Arrivato, mi hanno accompagnato in un reparto adibito alla ricezione di presunti malati di Covid-19, e fin da questo primissimo momento ho apprezzato la grande gentilezza da parte degli operatori e subito dopo la gran professionalità supportata da una grande vocazione.

Diagnosticata col tampone la mia positività al “mostro”, mi portano nel reparto di Medicina, anch’esso adibito al ricovero dei positivi.

Confesso che dopo essere stato informato della positività compare un senso di impotenza terribile, si spera soprattutto di non aver infettato i propri familiari e si pensa alla propria vita in mano ad un virus che può farne ciò vuole in qualunque momento. Forse sono anche queste sensazioni a tolgliere il fiato.
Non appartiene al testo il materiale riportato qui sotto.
Lemma polls_ready s token secret :
  view (st_world s) = mkSite (Ready token) true secret →
  ∃ s', polls 1 s = Some s' ∧ view (st_world s') = mkSite (Ready token) true secret.
Proof.
  intros Hv. destruct (stays_last_operation s Available) as (a & s' & Hrun & [message ->] & Hv' & _);
    [by rewrite Hv|done|].
  exists s'. cbn [polls]. rewrite Hrun. split; [done|]. by rewrite Hv'.
Qed.

Lemma polls_building k s token secret :
  view (st_world s) = mkSite (Building k token) true secret →
  ∃ s', polls (S (S k)) s = Some s' ∧ view (st_world s') = mkSite (Ready token) true secret.
Proof.
  revert s. induction k as [|k IH]; intros s Hv;
    (destruct (stays_last_operation s Creating) as (a & s1 & Hrun & [message ->] & Hv1 & _);
      [by rewrite Hv|done|]);
    (assert (∀ n, polls (S n) s = polls n (mkState (st_maps s1) (st_trace s1) (settle (st_world s1))))
      as Hstep by (intros n; cbn [polls]; by rewrite Hrun)); rewrite Hstep.
  - apply polls_ready. cbn [st_world]. by rewrite settles, Hv1, Hv.
  - apply IH. cbn [st_world]. by rewrite settles, Hv1, Hv.
Qed.

(** ** The binding *)

Lemma stays_endpoint s rg ep :
  reachable rg ep host port → stays s (choose_endpoint rg) (λ r, r = Some ep).
Proof.
  intros (_ & _ & Hep). unfold choose_endpoint.
  destruct Hep as [->|(-> & g & rest & -> & Hg)]; [by apply stays_ret|].
  eapply stays_bind with (P := λ y, y = g); [by apply stays_ret|]. intros y s' ->. rewrite Hg.
  eapply stays_bind with (P := λ y, y = ep); [by apply stays_ret|]. intros y s2 ->. by apply stays_ret.
Qed.

Lemma stays_ready s pctx token :
  site_group (view (st_world s)) = Ready token →
  stays s (describeReplicationGroup pctx id)
    (λ r, ∃ rg ep, r = (Some rg, None) ∧ reachable rg ep host port).
Proof.
  intros Hready. unfold describeReplicationGroup.
  set (call := DescribeReplicationGroupsWithContext pctx (Some id)).
  eapply stays_bind.
  { apply (stays_describe view describe_keeps s call
      (λ r, ∃ rg ep rest, r = (Some (Some rg :: rest), None) ∧ reachable rg ep host port)); [done|].
    pose proof (describes_group pctx (st_world s)) as Hd. unfold site_status in Hd. rewrite Hready in Hd.
    destruct Hd as (rg & rest & Hr & _).
    destruct (describes_endpoint pctx (st_world s) token rg rest Hready Hr) as [ep Hep].
    by exists rg, ep, rest. }
  intros r s' (rg & ep & rest & -> & Hep). apply stays_ret. by exists rg, ep.
Qed.

(** The credentials of an instance that is ready. *)
Definition issued (token : string) : Credentials :=
  mkCredentials host port id token
    (url_string "rediss" "" token (host +:+ ":" +:+ pretty port)) true.

Lemma stays_bound s bindingID details async token :
  view (st_world s) = mkSite (Ready token) true (Some token) →
  stays s (Broker.Bind b ctx instanceID bindingID details async) (λ r, r = (Some (issued token), None)).
Proof.
  intros Hv. unfold Broker.Bind. apply ends_emit. intros s1 Hw1 _.
  unfold stays, Progress.stays. rewrite <-Hw1. rewrite <-Hw1 in Hv. clear s Hw1.
  eapply stays_bind with (P := λ r, r = (Some (issued token), None));
    [|intros r s' ->; by apply stays_ret].
  apply (ends_pv view s1 (PvGenerateCredentials ctx instanceID bindingID) (λ r, r = _)).
  cbn [pv_serve redis RedisProvider_Provider]. unfold GenerateCredentials. cbv zeta.
  eapply ends_bind; [by apply (stays_ready s1 _ token); rewrite Hv|].
  intros r s2 (rg & ep & -> & Hep) Hv2 _. cbn beta iota.
  eapply (ends_bind view s2 (deref (Some rg)) _ (λ y, y = rg)); [by apply ends_ret|].
  intros y s3 -> Hv3 _. eapply ends_bind; [by apply stays_endpoint|].
  intros r s4 -> Hv4 _. cbn beta iota. destruct Hep as (Ha & Hp & _). rewrite Ha, Hp.
  eapply (ends_bind view s4 (deref (Some host)) _ (λ y, y = host)); [by apply ends_ret|].
  intros y s5 -> Hv5 _.
  eapply (ends_bind view s5 (deref (Some port)) _ (λ y, y = port)); [by apply ends_ret|].
  intros y s6 -> Hv6 _.
  destruct (secret_readable ctx (st_world s6) token) as [Hr Hr']; [by rewrite Hv6, Hv3, Hv|].
  apply (ends_sm_bind view s6 (GetSecretValueWithContext ctx (Some path)) _ _ _ _ _ Hr Hr').
  intros s7 Hv7. cbn beta iota.
  eapply (ends_bind view s7 (deref (Some (Some token))) _ (λ y, y = Some token)); [by apply ends_ret|].
  intros y s8 -> Hv8 _. apply ends_ret; [done|]. congruence.
Qed.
Arrivato in reparto sono stato subito circondato da dottori e infermieri bardati come astronauti, di cui si riusciva a vedere solo gli occhi, che mi hanno calmato, spiegato la situazione e immediatamente sottoposto a tutti i controlli del caso.

La cosa che mi ha colpito e che ho apprezzato è che non avevano fretta, ma mi ascoltavano e spiegavano con calma e competenza mai viste prima; da qui ho capito di essere in mano a persone straordinarie.

Durante tutto il periodo di degenza sono stato sempre seguito con un’attenzione incredibile da dottori, infermieri e OSS dandomi la sensazione di essere l’unico paziente che avevano da seguire, ed è una sensazione che aiuta moltissimo a sollevare il morale più di un medicinale.

Durante la degenza si è creato anche quasi un rapporto di amicizia con medici infermieri e OSS e quindi, quando li si ringrazia per il loro lavoro ti parlano di come gestiscono le loro famiglie (un’infermiera dorme in macchina per paura di infettare suo figlio e sua madre), della paura che hanno di diventare positivi, delle difficoltà a lavorare con più strati di protezione che, anche se di carta, dopo 6 ore diventano carichi enormi e le mascherine dopo tante ore ti tolgono il fiato; ti accorgi così che oltre che veri “eroi” della situazione sono esseri umani con un cuore infinito.

Oltre i vari pregi che si possono e devono attribuire allo staff medico di questo reparto che mi ha seguito, voglio anche dire che tutto l’ospedale è gestito da amministratori che, oltre ai pazienti, hanno a cuore anche la sicurezza del personale rifornendoli di tutti i dispositivi di sicurezza individuali sostituiti tutti i giorni; purtroppo non possono fare di più perché dipende dalle sfere molto più in alto.

Alcuni giorni dopo il mio rientro a casa ho avuto necessità di avere informazioni sui postumi della malattia, ho provato a chiamare i medici che mi avevano curato e con la loro calma e competenza mi hanno spiegato perfettamente tutto e mi hanno chiesto addirittura di tenerli informati.

Ho voluto testimoniare questa mia “avventura” per farci ricredere su ciò che magari pensavamo prima degli ospedali italiani, e portare a conoscenza delle eccezionali realtà che si occupano delle nostra salute.